▸ **DESCRIPTION OF THE TASK**: Each line from the one containing "Definition agree (st" through the last line of the records below is to be set down exactly; the rest stays out.

▸ **DATA TO EXAMINE**:
- - - - -

(** * mosaicolabs.models.query: the package initialiser

    The source file [mosaicolabs/models/query/__init__.py] consists of two
    relative from-imports,

      from .builders import (QueryTopic as QueryTopic, ...)
      from .response import (QueryResponseItemSequence as ..., ...)

    Its behaviour is the behaviour of Python's import statement on the
    package namespace.  The statement is embedded as a computation in a
    state-and-error monad over that namespace and the module cache
    [sys.modules].  The two submodules are not part of the source: what
    executing one of them does, to the state and as its result, enters
    through a loader. *)

From Stdlib Require Import Ascii.
From stdpp Require Import base strings gmap list.

(** ** Objects, namespaces, modules *)

(** Python compares the re-exported classes by identity ([is]); an object
    is represented by its address. *)
Definition loc := positive.
Bind Scope positive_scope with loc.

(** The object [None]. *)
Definition Py_None : loc := 1.

(** A namespace ([module.__dict__]) binds names to objects. *)
Abbreviation namespace := (gmap string loc).

(** A loaded module: the module object and its namespace. *)
Record py_module := PyModule { mod_id : loc; mod_dict : namespace }.

(** The exceptions an import statement can end in. *)
Inductive exn :=
  | ModuleNotFoundError (fullname : string)
      (* No module named 'fullname'; import of 'fullname' halted *)
  | ImportError (name : string) (fullname : string)
      (* cannot import name 'name' from 'fullname' *)
  | Raised (e : loc).
      (* any exception object raised while a submodule body runs *)

(** The state the initialiser runs in: its own global namespace, which is
    the namespace of the package, and the interpreter's module cache.  An
    entry of the cache is a module or [None]. *)
Record state := State {
  globals : namespace;
  sys_modules : gmap string (option py_module)
}.

(** Finding and executing a module that is not cached.  The body of the
    module runs in the interpreter: it can import further modules and bind
    names on the package, and it ends in an exception or in the module.
    What it did to the state stays, also when it raises. *)
Abbreviation loader := (string → state → state * (exn + py_module)).

(** ** The monad: state that survives an exception *)

(** A raised exception keeps the bindings made before it, as in Python. *)
Definition M (A : Type) : Type := state → state * (exn + A).

#[global] Instance M_ret : MRet M := λ A a st, (st, inr a).

#[global] Instance M_bind : MBind M := λ A B k c st,
  match c st with
  | (st', inr a) => k a st'
  | (st', inl e) => (st', inl e)
  end.

Definition raise {A} (e : exn) : M A := λ st, (st, inl e).
Definition get : M state := λ st, (st, inr st).
Definition modify (f : state → state) : M unit := λ st, (f st, inr tt).

(** ** The import statement *)

(** [__package__] of the initialiser, from its path under [src/]. *)
Definition package : string := "mosaicolabs.models.query".

(** A relative module name with one leading dot is resolved against the
    package. *)
Definition resolve_name (name : string) : string := package +:+ "." +:+ name.

(** [sys.modules[fullname] = m] *)
Definition cache (fullname : string) (m : py_module) (st : state) : state :=
  State (globals st) (<[fullname := Some m]> (sys_modules st)).

(** [del sys.modules[fullname]], ignoring a missing key. *)
Definition uncache (fullname : string) (st : state) : state :=
  State (globals st) (delete fullname (sys_modules st)).

(** [STORE_NAME]: bind [name] in the global namespace.  The import system
    uses the same operation when it sets a freshly loaded submodule as an
    attribute of its parent package, because the package's attributes are
    the initialiser's globals. *)
Definition store_name (name : string) (v : loc) : M unit :=
  modify (λ st, State (<[name := v]> (globals st)) (sys_modules st)).

(** Loading a module that is not in the cache: its body runs; when it
    raises, the module's own cache entry is removed and the exception
    propagates; otherwise the module, as the interpreter holds it once the
    body has run, is entered in the cache under its name. *)
Definition load (L : loader) (fullname : string) : M py_module := λ st,
  match L fullname st with
  | (st', inl e) => (uncache fullname st', inl e)
  | (st', inr m) => (cache fullname m st', inr m)
  end.

(** [IMPORT_NAME] with a relative name.  A cached module is returned as
    it is, a cached [None] halts the import; otherwise the module is
    loaded and then set as an attribute of the parent package. *)
Definition import_module (L : loader) (child : string) : M py_module :=
  st ← get;
  match sys_modules st !! resolve_name child with
  | Some (Some m) => mret m
  | Some None => raise (ModuleNotFoundError (resolve_name child))
  | None =>
      m ← load L (resolve_name child);
      store_name child (mod_id m);;
      mret m
  end.

(** [IMPORT_FROM]: read attribute [name] of the module; when the module
    has no such attribute, fall back on the cache entry of
    [fullname.name], which may be a module or [None]; only when there is
    no such entry either, raise.  The submodules are plain modules
    ([builders.py], [response.py]) without a module-level [__getattr__],
    so an attribute is an entry of the module's namespace and the
    from-list is not first imported as submodules. *)
Definition import_attr (child : string) (m : py_module) (name : string) : M loc :=
  match mod_dict m !! name with
  | Some v => mret v
  | None =>
      st ← get;
      match sys_modules st !! (resolve_name child +:+ "." +:+ name) with
      | Some (Some sub) => mret (mod_id sub)
      | Some None => mret Py_None
      | None => raise (ImportError name (resolve_name child))
      end
  end.

(** The parenthesised list [name as asname, ...], left to right. *)
Fixpoint import_names (child : string) (m : py_module)
    (names : list (string * string)) : M unit :=
  match names with
  | [] => mret tt
  | (name, asname) :: rest =>
      v ← import_attr child m name;
      store_name asname v;;
      import_names child m rest
  end.

(** [from .child import (names)] *)
Definition from_import (L : loader) (child : string)
    (names : list (string * string)) : M unit :=
  m ← import_module L child;
  import_names child m names.

(** ** The source file *)

(** Lines 1-6. *)
Definition builders_imports : list (string * string) :=
  [ ("QueryTopic", "QueryTopic");
    ("QuerySequence", "QuerySequence");
    ("QueryOntologyCatalog", "QueryOntologyCatalog");
    ("Query", "Query") ].

(** Lines 8-14. *)
Definition response_imports : list (string * string) :=
  [ ("QueryResponseItemSequence", "QueryResponseItemSequence");
    ("QueryResponseItemTopic", "QueryResponseItemTopic");
    ("TimestampRange", "TimestampRange");
    ("QueryResponseItem", "QueryResponseItem");
    ("QueryResponse", "QueryResponse") ].

(** The module body. *)
Definition __init__ (L : loader) : M unit :=
  from_import L "builders" builders_imports;;
  from_import L "response" response_imports.

(** ** Wildcard import of the package *)

(** A name is public when it does not begin with an underscore. *)
Definition is_public (name : string) : bool :=
  match name with
  | String "_"%char _ => false
  | _ => true
  end.

(** The public names of a namespace. *)
Definition exposed (ns : namespace) : gset string :=
  filter (λ k, is_public k = true) (dom ns).

(** [from package import *] when the module has no [__all__]: every
    public binding.  With [__all__] the export list is the value of that
    object, which the model does not hold. *)
Definition import_star (ns : namespace) : option namespace :=
  match ns !! "__all__" with
  | Some _ => None
  | None => Some (filter (λ kv, is_public kv.1 = true) ns)
  end.

(** ** The specification's table *)

(** The nine names of the external interface, in the table's order. *)
Definition listed_names : list string :=
  [ "QueryTopic"; "QuerySequence"; "QueryOntologyCatalog"; "Query";
    "QueryResponseItemSequence"; "QueryResponseItemTopic"; "TimestampRange";
    "QueryResponseItem"; "QueryResponse" ].

(** The table's second column. *)
Definition origin (name : string) : option string :=
  if decide (name ∈ ["QueryTopic"; "QuerySequence"; "QueryOntologyCatalog";
                     "Query"])
  then Some "builders"
  else if decide (name ∈ ["QueryResponseItemSequence";
                          "QueryResponseItemTopic"; "TimestampRange";
                          "QueryResponseItem"; "QueryResponse"])
  then Some "response"
  else None.

(** The names the table attributes to a submodule. *)
Definition names_of (child : string) : list string :=
  filter (λ n, origin n = Some child) listed_names.

(** The same symbol imported directly from its origin submodule:
    [from mosaicolabs.models.query.child import name], yielding the
    object the importer would bind. *)
Definition import_direct (L : loader) (child name : string) : M loc :=
  m ← import_module L child;
  import_attr child m name.

(** ** What is assumed of the submodules *)

(** Executing a module leaves the binding of [k] on the package alone. *)
Definition keeps (L : loader) (k : string) : Prop :=
  ∀ f st, globals (L f st).1 !! k = globals st !! k.

(** Executing a module does not bind, rebind or unbind any of the nine
    re-exported names on the package. *)
Definition keeps_listed (L : loader) : Prop :=
  ∀ k, k ∈ listed_names → keeps L k.

(** Executing a module leaves the cache entry [fullname] alone. *)
Definition keeps_entry (L : loader) (fullname : string) : Prop :=
  ∀ f st, sys_modules (L f st).1 !! fullname = sys_modules st !! fullname.

(** Executing a module only adds entries to the cache: the modules it
    imports.  No entry is removed or replaced. *)
Definition cache_grows (L : loader) : Prop :=
  ∀ f st, sys_modules st ⊆ sys_modules (L f st).1.

(** Package namespace and cache agree on the two submodules: one that is
    cached is bound on the package, as the import system leaves it.  This
    holds in particular when neither is cached. *)
Definition agree (st : state) : Prop :=
  ∀ c m, c = "builders" ∨ c = "response" →
         sys_modules st !! resolve_name c = Some (Some m) →
         globals st !! c = Some (mod_id m).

- - - - -

▸ **WRITTEN RESPONSE**:
Definition agree (st : state) : Prop :=
  ∀ c m, c = "builders" ∨ c = "response" →
         sys_modules st !! resolve_name c = Some (Some m) →
         globals st !! c = Some (mod_id m).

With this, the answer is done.